• TASK PROMPT: Stop after the line containing "((forall cls mc, (cls, mc)": print each line exactly from the first line of the listing up to that point.

• GIVEN DATA:

(** X5.  [__init__] raises the [KeyError] of a provider that a configured
    model asks for and [model_providers] does not hold; with every provider
    found it raises what the strategy class raises, the class at the
    location of the strategy's configuration or, without a location,
    [NextAbility]; and otherwise it builds its pilot.  The pilot starts with
    no task, empty queues and a fresh context of its own at the end of the
    store, holds the strategy that the class has built, the registry and the
    execution nature it was given, and has a provider for exactly the
    classifications that the configuration gives a model to: the provider
    that [model_providers] holds under the name the model asks for. *)
Theorem init_resolves_the_configured_providers registry model_providers
    configuration store :
  let built :=
    match strategy_location (prompt_strategy configuration) with
    | Some location =>
        load_class host location (prompt_config (prompt_strategy configuration))
    | None => new_NextAbility host (prompt_config (prompt_strategy configuration))
    end in
  match __init__ host registry model_providers configuration store with
  | inr w =>
      built = inr (_prompt_strategy (self w)) ∧
      _task_queue (self w) = [] ∧ _completed_tasks (self w) = [] ∧
      _current_task (self w) = None ∧
      _current_context (self w) = VContext (length store) ∧
      heap w = store ++ [new_Context] ∧ log w = [] ∧
      _ability_registry (self w) = registry ∧
      _execution_nature (self w) = execution_nature configuration ∧
      forall cls,
        match dict_get cls (models configuration) with
        | Some mc =>
            exists provider,
              model_providers !! provider_name mc = Some provider ∧
              dict_get cls (_providers (self w)) = Some provider
        | None => dict_get cls (_providers (self w)) = None
        end
  | inl e =>
      (exists cls mc,
         (cls, mc) ∈ models configuration ∧
         model_providers !! provider_name mc = None ∧
         e = KeyError (provider_name mc)) ∨
      ((forall cls mc, (cls, mc) ∈ models configuration ->
          is_Some (model_providers !! provider_name mc)) ∧
       built = inl e)
  end.
Proof.
  unfold __init__.
  destruct (resolve_providers model_providers (models configuration))
    as [e|ps] eqn:Hres.
  - left. now apply resolve_providers_missing.
  - simpl.
    destruct (match strategy_location (prompt_strategy configuration) with
              | Some location => load_class host location _
              | None => new_NextAbility host _
              end) as [e|strategy].
    + right. split; [|reflexivity]. exact (resolve_providers_all _ _ _ Hres).
    + simpl. repeat split. intros cls.
      destruct (dict_get cls (models configuration)) as [mc|] eqn:Hget.
      * exact (resolve_providers_found _ _ _ _ _ Hres Hget).
      * exact (resolve_providers_unconfigured _ _ _ _ Hres Hget).
Qed.

Lemma execute_frame fuel objective args kwargs w :
  let r := execute host fuel objective args kwargs w in
  _configuration (self r.2) = _configuration (self w) ∧
  _providers (self r.2) = _providers (self w) ∧
  _execution_nature (self r.2) = _execution_nature (self w) ∧
  _ability_registry (self r.2) = _ability_registry (self w) ∧
  _prompt_strategy (self r.2) = _prompt_strategy (self w).
Proof.
  simpl. unfold execute.
  destruct (execute_enter objective args kwargs w) as [[kw|e] w1] eqn:He;
    apply execute_enter_inv in He
      as [(-> & p & Hr & Hc)|(_ & t & kw' & Hr & _ & _ & Hs & _)];
    try discriminate; [|now simpl].
  destruct (execute_loop host fuel kw w1) as [r w2] eqn:Hloop.
  apply execute_loop_step in Hloop as [(evs & _ & _ & Hf) _].
  unfold frame in Hf. simpl. injection Hf as H1 H2 H3 H4 H5 H6 H7.
  rewrite Hs in H1, H2, H3, H4, H5. simpl in *. auto.
Qed.

(** X6.  A pilot built by [__init__] never misses a provider.  At any
    point of any run, [chat_with_model] with keyword arguments that name
    neither [self] nor [prompt_strategy] raises the [KeyError] of the
    classification of the strategy, with nothing asked or logged, when the
    configuration has no model for it; when it has one, the provider that
    [model_providers] holds under the name that model asks for is found, the
    prompt is built for it and, unless building it raises, that provider is
    asked for that model. *)
Theorem constructed_pilot_finds_its_provider registry model_providers
    configuration store w0 fuel objective args kwargs strategy kw :
  __init__ host registry model_providers configuration store = inr w0 ->
  first_clash ["self"; "prompt_strategy"] kw = None ->
  let w := (execute host fuel objective args kwargs w0).2 in
  match dict_get (model_classification strategy) (models configuration) with
  | None =>
      chat_with_model host strategy kw w
      = (Raise (KeyError (repr (model_classification strategy))), w)
  | Some mc =>
      exists provider,
        model_providers !! provider_name mc = Some provider ∧
        chat_with_model host strategy kw w =
          let tk := kw ∪ runtime_kwargs host provider (length (log w)) in
          match build_prompt strategy (heap w) tk with
          | inl e => (Raise e, w)
          | inr p =>
              let reply := create_language_completion provider (length (log w)) p
                             {| param_model_name := model_name mc;
                                param_temperature := temperature mc |} in
              (of_reply reply, logged (EvCompletion tk p reply) w)
          end
  end.
Proof.
  intros Hinit Hc w.
  destruct (execute_frame fuel objective args kwargs w0) as (Hcfg & Hps & _).
  fold w in Hcfg, Hps.
  destruct (init_providers registry model_providers configuration store w0
              (model_classification strategy) Hinit) as [Hc0 H].
  destruct (dict_get (model_classification strategy) (models configuration))
    as [mc|] eqn:Hget.
  - destruct H as (provider & Hmp & Hp). exists provider. split; [exact Hmp|].
    apply chat_with_model_eq; [exact Hc| |]; congruence.
  - unfold chat_with_model.
    rewrite (bind_ok _ _ _ _ _ (bind_arguments_ok _ _ _ Hc)), bind_gets.
    rewrite Hcfg, Hc0, Hget. reflexivity.
Qed.

End MoreConstruction.

(** ** The factories and the one-shot pilot *)

Section MoreFactories.

Context (host : Host)
        (NextAbility_default SimplePrompt_default : PromptStrategyConfiguration)
        (SimplePrompt : PromptStrategyConfiguration -> Exn + PromptStrategy)
        (pilot_default : PilotConfiguration)
        (generate_kwargs : list Context -> Task -> Kwargs).

(** X7.  [SuperTaskPilot.factory] called without models builds its pilot
    from the default models, which both ask for the OpenAI provider.  Left
    to create that provider itself, it fails with the error of the provider
    when the provider cannot be created and, when it can, with the error of
    the strategy class when the strategy cannot be built from the
    configuration given or else from the default one; otherwise the pilot has
    the strategy built, this provider for the fast and the smart model, the
    registry it was given, and the nature and the pilot configuration given
    or else the default ones (AUTO, a budget of three cycles).  Given
    providers among which OpenAI is missing, it raises [KeyError]. *)
Theorem factory_builds_from_the_defaults registry prompt_strategy execution_nature
    pilot_config location store :
  let strategy_config := default NextAbility_default prompt_strategy in
  let built :=
    match strategy_location strategy_config with
    | Some location => load_class host location (prompt_config strategy_config)
    | None => new_NextAbility host (prompt_config strategy_config)
    end in
  (forall provider,
     match Factory.factory host NextAbility_default (inr provider) registry
             prompt_strategy None execution_nature None pilot_config location
             store with
     | inl e => built = inl e
     | inr w =>
         built = inr (_prompt_strategy (self w)) ∧
         _ability_registry (self w) = registry ∧
         _execution_nature (self w) = default AUTO execution_nature ∧
         pilot (_configuration (self w))
         = default (pilot (Factory.settings
                             (Factory.default_configuration NextAbility_default)))
             pilot_config ∧
         max_task_cycle_count
           (pilot (Factory.settings
                     (Factory.default_configuration NextAbility_default)))
         = 3 ∧
         dict_get FAST_MODEL (_providers (self w)) = Some provider ∧
         dict_get SMART_MODEL (_providers (self w)) = Some provider
     end) ∧
  (forall e,
     Factory.factory host NextAbility_default (inl e) registry prompt_strategy
       None execution_nature None pilot_config location store = inl e) ∧
  (forall open_ai model_providers,
     model_providers !! Factory.OPENAI = None ->
     Factory.factory host NextAbility_default open_ai registry prompt_strategy
       (Some model_providers) execution_nature None pilot_config location store
     = inl (KeyError Factory.OPENAI)).
Proof.
  simpl. split; [|split].
  - intros provider. unfold Factory.factory, __init__.
    destruct location, execution_nature, prompt_strategy as [cfg|], pilot_config;
      simpl; rewrite lookup_singleton_eq.
    all: match goal with
         | |- context [strategy_location ?c] =>
             destruct (strategy_location c) as [l|];
             [destruct (load_class host l _)|destruct (new_NextAbility host _)]
         end; simpl; repeat split.
  - intros e. reflexivity.
  - intros open_ai model_providers Hmp. unfold Factory.factory, __init__.
    destruct location, execution_nature, prompt_strategy, pilot_config;
      simpl; rewrite Hmp; reflexivity.
Qed.

Lemma simple_factory_class open_ai cls given_strategy model_providers
    given_nature given_models given_location :
  (Simple.factory SimplePrompt open_ai cls given_strategy model_providers given_nature
     given_models given_location).1
  = Factory.assign Factory.set_models given_models
      (Factory.assign Factory.set_prompt_strategy given_strategy
         (Factory.assign Factory.set_execution_nature given_nature
            (Factory.assign Factory.set_location given_location cls))).
Proof.
  unfold Simple.factory. destruct model_providers; [reflexivity|].
  destruct open_ai; reflexivity.
Qed.

Lemma simple_factory_pilot open_ai cls given_strategy model_providers
    given_nature given_models given_location p :
  (Simple.factory SimplePrompt open_ai cls given_strategy model_providers given_nature
     given_models given_location).2 = inr p ->
  let cls1 := (Simple.factory SimplePrompt open_ai cls given_strategy model_providers
                 given_nature given_models given_location).1 in
  Simple._configuration p = Simple.TheDefault ∧
  Simple._execution_nature p = execution_nature (Factory.settings cls1) ∧
  SimplePrompt (prompt_strategy (Factory.settings cls1))
  = inr (Simple._prompt_strategy p) ∧
  let given :=
    match model_providers, open_ai with
    | Some given, _ => given
    | None, inr open_ai_provider => {[ Factory.OPENAI := open_ai_provider ]}
    | None, inl _ => ∅
    end in
  Simple.resolve (Some given) (models (Factory.settings cls1))
  = inr (Simple._providers p).
Proof.
  rewrite simple_factory_class. unfold Simple.factory.
  set (c := Factory.assign _ _ _).
  assert (Hinit : forall mp,
            Simple.__init__ SimplePrompt c Simple.TheDefault (Some mp) = inr p ->
            Simple._configuration p = Simple.TheDefault ∧
            Simple._execution_nature p = execution_nature (Factory.settings c) ∧
            SimplePrompt (prompt_strategy (Factory.settings c))
            = inr (Simple._prompt_strategy p) ∧
            Simple.resolve (Some mp) (models (Factory.settings c))
            = inr (Simple._providers p)).
  { intros mp. unfold Simple.__init__. simpl.
    destruct (Simple.resolve (Some mp) _) as [e|ps] eqn:Hres; [discriminate|].
    destruct (SimplePrompt _) as [e|strategy]; intros H; inversion H; subst; simpl.
    repeat split. }
  destruct model_providers; simpl; [apply Hinit|].
  destruct open_ai; simpl; [discriminate|apply Hinit].
Qed.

• WRITTEN SOLUTION:
(** X5.  [__init__] raises the [KeyError] of a provider that a configured
    model asks for and [model_providers] does not hold; with every provider
    found it raises what the strategy class raises, the class at the
    location of the strategy's configuration or, without a location,
    [NextAbility]; and otherwise it builds its pilot.  The pilot starts with
    no task, empty queues and a fresh context of its own at the end of the
    store, holds the strategy that the class has built, the registry and the
    execution nature it was given, and has a provider for exactly the
    classifications that the configuration gives a model to: the provider
    that [model_providers] holds under the name the model asks for. *)
Theorem init_resolves_the_configured_providers registry model_providers
    configuration store :
  let built :=
    match strategy_location (prompt_strategy configuration) with
    | Some location =>
        load_class host location (prompt_config (prompt_strategy configuration))
    | None => new_NextAbility host (prompt_config (prompt_strategy configuration))
    end in
  match __init__ host registry model_providers configuration store with
  | inr w =>
      built = inr (_prompt_strategy (self w)) ∧
      _task_queue (self w) = [] ∧ _completed_tasks (self w) = [] ∧
      _current_task (self w) = None ∧
      _current_context (self w) = VContext (length store) ∧
      heap w = store ++ [new_Context] ∧ log w = [] ∧
      _ability_registry (self w) = registry ∧
      _execution_nature (self w) = execution_nature configuration ∧
      forall cls,
        match dict_get cls (models configuration) with
        | Some mc =>
            exists provider,
              model_providers !! provider_name mc = Some provider ∧
              dict_get cls (_providers (self w)) = Some provider
        | None => dict_get cls (_providers (self w)) = None
        end
  | inl e =>
      (exists cls mc,
         (cls, mc) ∈ models configuration ∧
         model_providers !! provider_name mc = None ∧
         e = KeyError (provider_name mc)) ∨
      ((forall cls mc, (cls, mc) ∈ models configuration ->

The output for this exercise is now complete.